### EXERCISE
Print, from the listing below, the lines starting at the line containing "error, and with [%w] given [nil]. *)" and ending at the line containing "log : list event;", exactly as they stand, and print nothing else.

>>>>

(** * pray-cli: the resilient data-acquisition layer

    A shallow embedding of the retrying HTTP client
    ([internal/api/client.go]), the request parameters
    ([internal/api/params.go]), the file cache ([internal/cache]), the
    caching client ([internal/api/cached_client.go]) and the IP
    geolocation resolver ([internal/location]), with the properties the
    specification states about them; and, with properties read off the
    code, the operations of the cache on its whole directory, the
    validators ([internal/api/validator.go]), the table of calculation
    methods ([internal/config]), the builders of the calendar URL
    ([BuildICSURL], [internal/calendar]) with the helpers that name the
    downloaded file, and the helpers of [internal/prayer],
    [internal/output] and the commands.

    Conventions.  A Go [string] or [[]byte] is a Rocq [string] (a
    sequence of bytes; the nil slice and the empty one are both [""]).
    Go's [int], [int64] and [time.Duration] are 64-bit: integers in [Z]
    reduced with [wrap64] after every arithmetic operation.  [float64]
    is Rocq's primitive binary64 [float].  A Go function with side
    effects takes the world it runs in and returns the world it leaves:
    the clock, which advances while the program sleeps or waits for the
    network and not otherwise, the files, and the log of what was done.
    A loop that may not terminate takes fuel.  The network, the
    scheduler and the decoders of [encoding/json] for the API and the
    geolocation providers are parameters; [fmt], [strconv], [time],
    [crypto/sha256] and the part of [encoding/json] the cache uses are
    modelled and can be run, and so are [net/url]'s query encoding and
    [os.ReadDir] on directories without subdirectories. *)

From Stdlib Require Import ZArith Lia List Bool Ascii String.
From Stdlib Require Import DecimalString DecimalPos DecimalZ.
From Stdlib Require Import PrimFloat FloatOps SpecFloat FloatAxioms.
From stdpp Require Import gmap strings sorting.
Import ListNotations.

Local Open Scope string_scope.
Local Open Scope Z_scope.

(** ** Machine integers *)

Definition two63 : Z := 9223372036854775808.
Definition two64 : Z := 18446744073709551616.

(** Two's-complement reduction into the range of [int64]. *)
Definition wrap64 (z : Z) : Z := (z + two63) mod two64 - two63.

Definition int64_range (z : Z) : Prop := - two63 <= z < two63.

Definition int_add (a b : Z) : Z := wrap64 (a + b).
Definition int_mul (a b : Z) : Z := wrap64 (a * b).

(** [fmt]'s [%d] of an [int]. *)
Definition itoa (z : Z) : string := NilZero.string_of_int (Z.to_int z).

(** A text with a quotation mark for every apostrophe written here. *)
Fixpoint quoted (s : string) : string :=
  match s with
  | EmptyString => EmptyString
  | String a rest =>
      String (if Ascii.eqb a "'"%char then ascii_of_nat 34 else a) (quoted rest)
  end.

(** ** Errors

    A Go [error] value: the two context errors, an error handed back by
    a library, and [fmt.Errorf]: without a [%w] verb, with [%w] given an
    error, and with [%w] given [nil]. *)

Inductive error : Type :=
| Canceled
| DeadlineExceeded
| LibraryError (msg : string)
| Errorf (msg : string)
| Wrapf (msg : string) (cause : error)
| WrapfNil (msg : string).

Definition wrap_error (msg : string) (cause : option error) : error :=
  match cause with
  | Some e => Wrapf msg e
  | None => WrapfNil msg
  end.

Inductive result (A : Type) : Type :=
| Ok (a : A)
| Err (e : error).
Arguments Ok {A} a.
Arguments Err {A} e.

(** ** Time *)

Definition Millisecond : Z := 1000000.
Definition Second : Z := 1000000000.
Definition Hour : Z := 3600 * Second.

(** A [time.Time]: the instant, in nanoseconds since the zero time
    (January 1, year 1, 00:00:00 UTC), and the offset east of UTC, in
    seconds, that its location has at that instant. *)
Record Time : Type := mkTime { wall : Z; zone : Z }.

Definition Time_IsZero (t : Time) : bool := wall t =? 0.
Definition Time_After (t u : Time) : bool := wall t >? wall u.
Definition Time_Add (t : Time) (d : Z) : Time := mkTime (wall t + d) (zone t).

(** ** The world a call runs in *)

(** What the retry loop and the resolver do, in order. *)
Inductive event : Type :=
| EvBackoff (attempt : Z) (d : Z)
| EvAttempt (attempt : Z) (finished : Z) (failure : option error)
| EvGet (url : string).

(** A path is the directory and the file name inside it:
    [filepath.Join(dir, name)]. *)
Definition path : Type := (string * string)%type.

Record World : Type := mkWorld {
  now : Z;                      (* the clock, as [wall] *)
  tz : Z;                       (* offset of the local zone *)
  sent : nat;                   (* round trips made so far *)
  log : list event;
  dirs : gset string;           (* directories that exist *)
  files : gmap path string      (* files and their contents *)
}.

Definition time_Now (w : World) : Time := mkTime (now w) (tz w).

Definition set_now (t : Z) (w : World) : World :=
  mkWorld t (tz w) (sent w) (log w) (dirs w) (files w).
Definition record (e : event) (w : World) : World :=
  mkWorld (now w) (tz w) (sent w) (log w ++ [e])%list (dirs w) (files w).
Definition count_sent (w : World) : World :=
  mkWorld (now w) (tz w) (S (sent w)) (log w) (dirs w) (files w).
Definition set_files (f : gmap path string) (w : World) : World :=
  mkWorld (now w) (tz w) (sent w) (log w) (dirs w) f.
Definition set_dirs (d : gset string) (w : World) : World :=
  mkWorld (now w) (tz w) (sent w) (log w) d (files w).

<<<<

### RESPONSE TO THIS EXERCISE
    error, and with [%w] given [nil]. *)

Inductive error : Type :=
| Canceled
| DeadlineExceeded
| LibraryError (msg : string)
| Errorf (msg : string)
| Wrapf (msg : string) (cause : error)
| WrapfNil (msg : string).

Definition wrap_error (msg : string) (cause : option error) : error :=
  match cause with
  | Some e => Wrapf msg e
  | None => WrapfNil msg
  end.

Inductive result (A : Type) : Type :=
| Ok (a : A)
| Err (e : error).
Arguments Ok {A} a.
Arguments Err {A} e.

(** ** Time *)

Definition Millisecond : Z := 1000000.
Definition Second : Z := 1000000000.
Definition Hour : Z := 3600 * Second.

(** A [time.Time]: the instant, in nanoseconds since the zero time
    (January 1, year 1, 00:00:00 UTC), and the offset east of UTC, in
    seconds, that its location has at that instant. *)
Record Time : Type := mkTime { wall : Z; zone : Z }.

Definition Time_IsZero (t : Time) : bool := wall t =? 0.
Definition Time_After (t u : Time) : bool := wall t >? wall u.
Definition Time_Add (t : Time) (d : Z) : Time := mkTime (wall t + d) (zone t).

(** ** The world a call runs in *)

(** What the retry loop and the resolver do, in order. *)
Inductive event : Type :=
| EvBackoff (attempt : Z) (d : Z)
| EvAttempt (attempt : Z) (finished : Z) (failure : option error)
| EvGet (url : string).

(** A path is the directory and the file name inside it:
    [filepath.Join(dir, name)]. *)
Definition path : Type := (string * string)%type.

Record World : Type := mkWorld {
  now : Z;                      (* the clock, as [wall] *)
  tz : Z;                       (* offset of the local zone *)
  sent : nat;                   (* round trips made so far *)
  log : list event;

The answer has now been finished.